Student research funded by national TriBeta biological honor society

Senior Kindle Reeves conducts research in a GCSU lab. (Photo: Kindle Reeves)
Senior Kindle Reeves conducts research in a GCSU lab. (Photo: Kindle Reeves)

By Ian Wesselhoff 

S ix students from Georgia College & State University received research funding from Beta Beta Beta (TriBeta), the national biological honor society, to pursue numerous undergraduate projects. All six students to apply earned the funding, and four of them presented March 25-28 at the 87th annual meeting of the Association of Southeastern Biologists in Mobile, Alabama. 

The biology students – Sarah Carter, Elizabeth Campher, Kindle Reeves, Dale Fulcher, Odeya Atar and Lizeth Luquin – are all members of GCSU’s Kappa Gamma chapter of TriBeta. They will also present their research at GCSU’s annual Research Day on April 15, and some will travel for other national and regional conventions. 

Reeves, a senior, is researching the way a certain gene region in adenovirus interacts with the cell that it infects. When adenovirus infects a cell, the viral DNA could be recognized by our DNA repair proteins, which would prevent the virus from replicating itself. To avoid this, the virus has its own viral proteins that inhibit the repair process. Reeves is focused on examining if this gene region of the virus, E4 11k, can relocate some of those antiviral repair proteins so that the virus can replicate more effectively. 

The project has direct implications for how different cancers are treated. Cancer cells often over-express DNA-PK, a DNA repair protein, and E4 11k may be able to inhibit it and prevent the cancer cells from repairing themselves after radiotherapy. 

“So, then you could use viral vectors or mutants of this specific virus and have more targeted cancer treatments for cells that are overproliferative and have a higher activation of the protein that we’re looking at,” Reeves said. 

Carter’s project is centered around biofluorescence in millipedes, which emit a visible glow under UV light. 

“That has not really been investigated at all, the biochemistry of that pathway,” said Carter, a junior. “We know what the pigment is that’s producing the light, but we don’t know how that pigment is produced, so that’s what we’re looking into … If we can do RNA sequencing in the tissue of where all the enzymes are that are synthesizing the pigment, then that will tell us the whole biochemical pathway.” 

Doubling down on undergraduate research 

Junior Sarah Carter is researching biofluorescence in millipedes, seen here glowing under UV light. (Photo: Sarah Carter)
Junior Sarah Carter is researching biofluorescence in millipedes, seen here glowing under UV light. (Photo: Sarah Carter)
 

The grant money, originally anywhere from $550 to $750 per student, took care of some supply needs, but Dr. Kevin Bucholtz, associate provost for student engagement and academic excellence, also matched TriBeta’s funding for each student. As a scientist himself, he understands the impact that Georgia College’s MURACE program can have on our students. 

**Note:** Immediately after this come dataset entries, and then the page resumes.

(** * Teacher ranking by mean score: a model of [index.py]

    The script reads every sheet of a workbook as a headerless grid, takes
    row 0 of a sheet as the teacher names, folds the remaining rows into one
    score list per teacher across all sheets, averages, sorts by mean
    (descending), numbers the rows and writes the table to a new workbook.

    Modelling choices.
    - A number in a cell (a Python [int] or [float]) is held by its value, an
      exact rational [Qc].  Python's arithmetic on the scores is not worked
      out here: what [sum] and [/] return, rounding and overflow included, is
      the environment of the function (the class [Arithmetic]).
    - A text is held as its UTF-8 bytes.
    - A cell is [None] (pandas' NaN) or a value: a number or a text.
    - The dictionary [all_teachers_scores] is an association list in
      insertion order, as a Python [dict] iterates.
    - What the pandas calls [read_excel], [sort_values] and [to_excel] do at
      run time is the environment of the function: they are variables of the
      section [Ranking]. *)

From Stdlib Require Import QArith Qcanon Ascii.
From stdpp Require Import base option list strings pretty numbers sorting.

Local Open Scope string_scope.
Local Open Scope list_scope.

(** ** Cells and frames *)

Inductive value :=
  | Number (x : Qc)
  | Text (s : string).

Global Instance value_eq_dec : EqDecision value.
Proof. solve_decision. Defined.

(** [None] is an empty cell (NaN). *)
Abbreviation cell := (option value).

(** A [DataFrame] read with [header=None]: the list of its rows, each row the
    list of its cells.  pandas frames are rectangular: every row has the
    length of row 0 (a cell missing from a shorter row reads as NaN). *)
Definition DataFrame := list (list cell).

(** [df.empty]: one of the two axes has length zero. *)
Definition df_empty (df : DataFrame) : bool :=
  match df with
  | [] => true
  | r :: _ => bool_decide (length r = 0)
  end.

(** [df.iloc[0].tolist()] and [df.iloc[1:]]. *)
Definition iloc_0 (df : DataFrame) : list cell := hd [] df.
Definition iloc_1_ (df : DataFrame) : DataFrame := tl df.

(** The column at position [j] of a block of rows. *)
Definition column (j : nat) (rows : DataFrame) : list cell :=
  (λ r, from_option id None (r !! j)) <$> rows.

(** [Series.dropna().tolist()]: the non-empty cells, in row order. *)
Definition dropna (xs : list cell) : list value := omap id xs.

(** ** Name sanitization (lines 50-53) *)

(** [str.strip] removes the code points that are white space for Python:
    U+0009-U+000D, U+001C-U+0020, U+0085, U+00A0, U+1680, U+2000-U+200A,
    U+2028, U+2029, U+202F, U+205F and U+3000.  In UTF-8 they take one, two
    or three bytes. *)
Definition byte (a : Ascii.ascii) : nat := Ascii.nat_of_ascii a.

(** U+0009-U+000D and U+001C-U+0020. *)
Definition isspace (a : Ascii.ascii) : bool :=
  let n := Ascii.nat_of_ascii a in
  (((9 <=? n) && (n <=? 13)) || ((28 <=? n) && (n <=? 32)))%nat.

(** U+0085 and U+00A0: the bytes C2 85 and C2 A0. *)
Definition isspace2 (a b : Ascii.ascii) : bool :=
  ((byte a =? 194) && ((byte b =? 133) || (byte b =? 160)))%nat.

(** U+1680: E1 9A 80.  U+2000-U+200A, U+2028, U+2029, U+202F: E2 80 and
    80-8A, A8, A9, AF.  U+205F: E2 81 9F.  U+3000: E3 80 80. *)
Definition isspace3 (a b c : Ascii.ascii) : bool :=
  (((byte a =? 225) && ((byte b =? 154) && (byte c =? 128)))
   || ((byte a =? 226) && ((byte b =? 128) &&
         (((128 <=? byte c) && (byte c <=? 138))
          || (byte c =? 168) || (byte c =? 169) || (byte c =? 175))))
   || ((byte a =? 226) && ((byte b =? 129) && (byte c =? 159)))
   || ((byte a =? 227) && ((byte b =? 128) && (byte c =? 128))))%nat.

(** Dropping the leading code points that [ws1], [ws2] or [ws3] accept. *)
Fixpoint lstrip_by (ws1 : Ascii.ascii → bool) (ws2 : Ascii.ascii → Ascii.ascii → bool)
    (ws3 : Ascii.ascii → Ascii.ascii → Ascii.ascii → bool) (s : string) : string :=
  match s with
  | EmptyString => EmptyString
  | String a s1 =>
      if ws1 a then lstrip_by ws1 ws2 ws3 s1
      else
        match s1 with
        | EmptyString => s
        | String b s2 =>
            if ws2 a b then lstrip_by ws1 ws2 ws3 s2
            else
              match s2 with
              | EmptyString => s
              | String c s3 =>
                  if ws3 a b c then lstrip_by ws1 ws2 ws3 s3 else s
              end
        end
  end.

Definition lstrip (s : string) : string :=
  lstrip_by isspace isspace2 isspace3 s.

(** The trailing white space is the leading one of the reversed bytes, each
    code point with its bytes in reverse. *)
Definition rstrip (s : string) : string :=
  String.rev
    (lstrip_by isspace (λ a b, isspace2 b a) (λ a b c, isspace3 c b a)
       (String.rev s)).

Definition strip (s : string) : string := rstrip (lstrip s).

(** [str(name).strip() != ''].  The text of a number has a digit in it and is
    never blank. *)
Definition not_blank (v : value) : bool :=
  match v with
  | Number _ => true
  | Text s => negb (String.eqb (strip s) "")
  end.

(** [f'Unnamed_Teacher_{i}'] *)
Definition placeholder (i : nat) : value :=
  Text ("Unnamed_Teacher_" +:+ pretty i).

(** [name if pd.notna(name) and str(name).strip() != '' else placeholder] *)
Definition clean_name (i : nat) (name : cell) : value :=
  match name with
  | Some v => if not_blank v then v else placeholder i
  | None => placeholder i
  end.

Definition cleaned_teacher_names (teacher_names_on_sheet : list cell)
  : list value :=
  imap clean_name teacher_names_on_sheet.

(** ** Exceptions *)

Inductive exn := AttributeError | KeyError | TypeError.

(** A computation returns or raises. *)
Inductive outcome (A : Type) :=
  | Ret (a : A)
  | Raise (e : exn).
Arguments Ret {A} a.
Arguments Raise {A} e.

Global Instance outcome_ret : MRet outcome := @Ret.
Global Instance outcome_bind : MBind outcome := λ A B f m,
  match m with
  | Ret a => f a
  | Raise e => Raise e
  end.

(** A [for] loop that threads a state and stops at the first exception. *)
Fixpoint for_each {A S : Type} (body : A → S → outcome S) (xs : list A) (s : S)
  : outcome S :=
  match xs with
  | [] => Ret s
  | x :: xs' => s' ← body x s; for_each body xs' s'
  end.

(** ** Selecting a column by label (line 61) *)

(** The positions of the columns labelled [label]. *)
Definition positions (columns : list value) (label : value) : list nat :=
  filter (λ j, columns !! j = Some label) (seq 0 (length columns)).

(** [df[label]] is a [Series] when one column carries the label and a
    [DataFrame] of all the columns that carry it when several do. *)
Inductive selection :=
  | Series (xs : list cell)
  | SubFrame (cols : list (list cell)).

Definition getitem (columns : list value) (rows : DataFrame) (label : value)
  : outcome selection :=
  match positions columns label with
  | [] => Raise KeyError
  | [j] => Ret (Series (column j rows))
  | js => Ret (SubFrame ((λ j, column j rows) <$> js))
  end.

(** [.dropna().tolist()]: a [DataFrame] has no attribute [tolist]. *)
Definition dropna_tolist (sel : selection) : outcome (list value) :=
  match sel with
  | Series xs => Ret (dropna xs)
  | SubFrame _ => Raise AttributeError
  end.

(** ** The dictionary [all_teachers_scores] *)

Definition dict := list (value * list value).

Fixpoint dict_get (k : value) (d : dict) : option (list value) :=
  match d with
  | [] => None
  | (k', v) :: d' => if decide (k' = k) then Some v else dict_get k d'
  end.

(** [k in d] *)
Definition dict_contains (k : value) (d : dict) : bool :=
  bool_decide (is_Some (dict_get k d)).

(** [d[k]] *)
Definition dict_getitem (k : value) (d : dict) : outcome (list value) :=
  match dict_get k d with
  | Some v => Ret v
  | None => Raise KeyError
  end.

(** [d[k] = v]: an existing key keeps its place, a new one goes last. *)
Fixpoint dict_setitem (k : value) (v : list value) (d : dict) : dict :=
  match d with
  | [] => [(k, v)]
  | (k', v') :: d' =>
      if decide (k' = k) then (k', v) :: d' else (k', v') :: dict_setitem k v d'
  end.

Definition keys (d : dict) : list value := fst <$> d.

(** ** The body of the loop over the teachers of a sheet (lines 57-66) *)

Definition add_teacher (columns : list value) (scores_only_df : DataFrame)
    (teacher_name : value) (all_teachers_scores : dict) : outcome dict :=
  sel ← getitem columns scores_only_df teacher_name;
  current_teacher_scores ← dropna_tolist sel;
  let d :=
    if dict_contains teacher_name all_teachers_scores
    then all_teachers_scores
    else dict_setitem teacher_name [] all_teachers_scores in
  old ← dict_getitem teacher_name d;
  mret (dict_setitem teacher_name (old ++ current_teacher_scores) d).

(** A sheet that is not empty (lines 39-66). *)
Definition add_sheet (df : DataFrame) (all_teachers_scores : dict)
  : outcome dict :=
  let teacher_names_on_sheet := iloc_0 df in
  let scores_only_df := iloc_1_ df in
  let cleaned := cleaned_teacher_names teacher_names_on_sheet in
  for_each (add_teacher cleaned scores_only_df) cleaned all_teachers_scores.

(** ** Means (lines 73-79) *)

(** What Python's arithmetic on scores returns: a finite number, or the
    infinity of a float that overflowed.  Scores are finite, so no NaN
    arises. *)
Inductive pynum :=
  | Finite (x : Qc)
  | PosInf
  | NegInf.

(** Python's builtins on numbers, the environment of line 76.
    [py_sum teacher xs] is what [sum(scores)] returns for the scores of
    [teacher], of values [xs]: an [int] or a [float], rounded as Python does.
    Whether a score is held as an [int] or as a [float] depends on the
    columns it was read from and can change the rounding, so the sum is not
    taken as a function of the values alone.  [py_truediv s n] is [s / n]. *)
Class Arithmetic := {
  py_sum : value → list Qc → pynum;
  py_truediv : pynum → nat → pynum
}.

“For a student participating in undergraduate research here at Georgia College, they are getting to participate hands-on with faculty as the primary researchers on novel contributions to the discipline,” Bucholtz said. “They are the key drivers in advancing the research forward. They’re doing graduate-level projects at the undergraduate level.” 

To apply for the TriBeta funding, students were responsible for writing their own detailed grant proposals, budgeting for the necessary materials and stating the purpose and methodology of their planned research. 

“That process of applying for funding is another learning piece that these students are getting because they’re directly working with the faculty mentors,” Bucholtz said. “The faculty members are providing them opportunities to get in the lab early, to work on cutting-edge projects, to be intimately involved in the projects.” 

More than two-thirds of Georgia College graduates conduct mentored undergraduate research during their time on campus – some as early as their freshman year. 

For a student participating in undergraduate research here at Georgia College, they are getting to participate hands-on with faculty as the primary researchers on novel contributions to the discipline.
– Dr. Kevin Bucholtz

Dr. Kasey Karen, professor of biology, runs the Kappa Gamma chapter of TriBeta, which has been on campus at Georgia College since 1966, and she is the faculty mentor for four of the recipient student biologists. For the last three years, students in her lab have been applying for TriBeta grants, and all eight of their applications over that time have been successful. 

“I think getting a building like the Kenneth S. Saladin Integrated Science Complex and having the support from internal grants helps us to establish these labs. Then, we can get external funding, and it just goes further because we have the infrastructure, so the types of research projects that they’re doing are just a lot better than you would see from other smaller liberal arts colleges,” Karen said. “More and more faculty, I’m hoping, will start applying for these kinds of grants.”

Header Images: Students who received TriBeta funding have presented their original research at conferences for the Georgia Association of Sciences (GAS) and the Association of Southeastern Biologists (ASB). All six students will present at GCSU's annual Research Day on April 15. Photos by Kindle Reeves.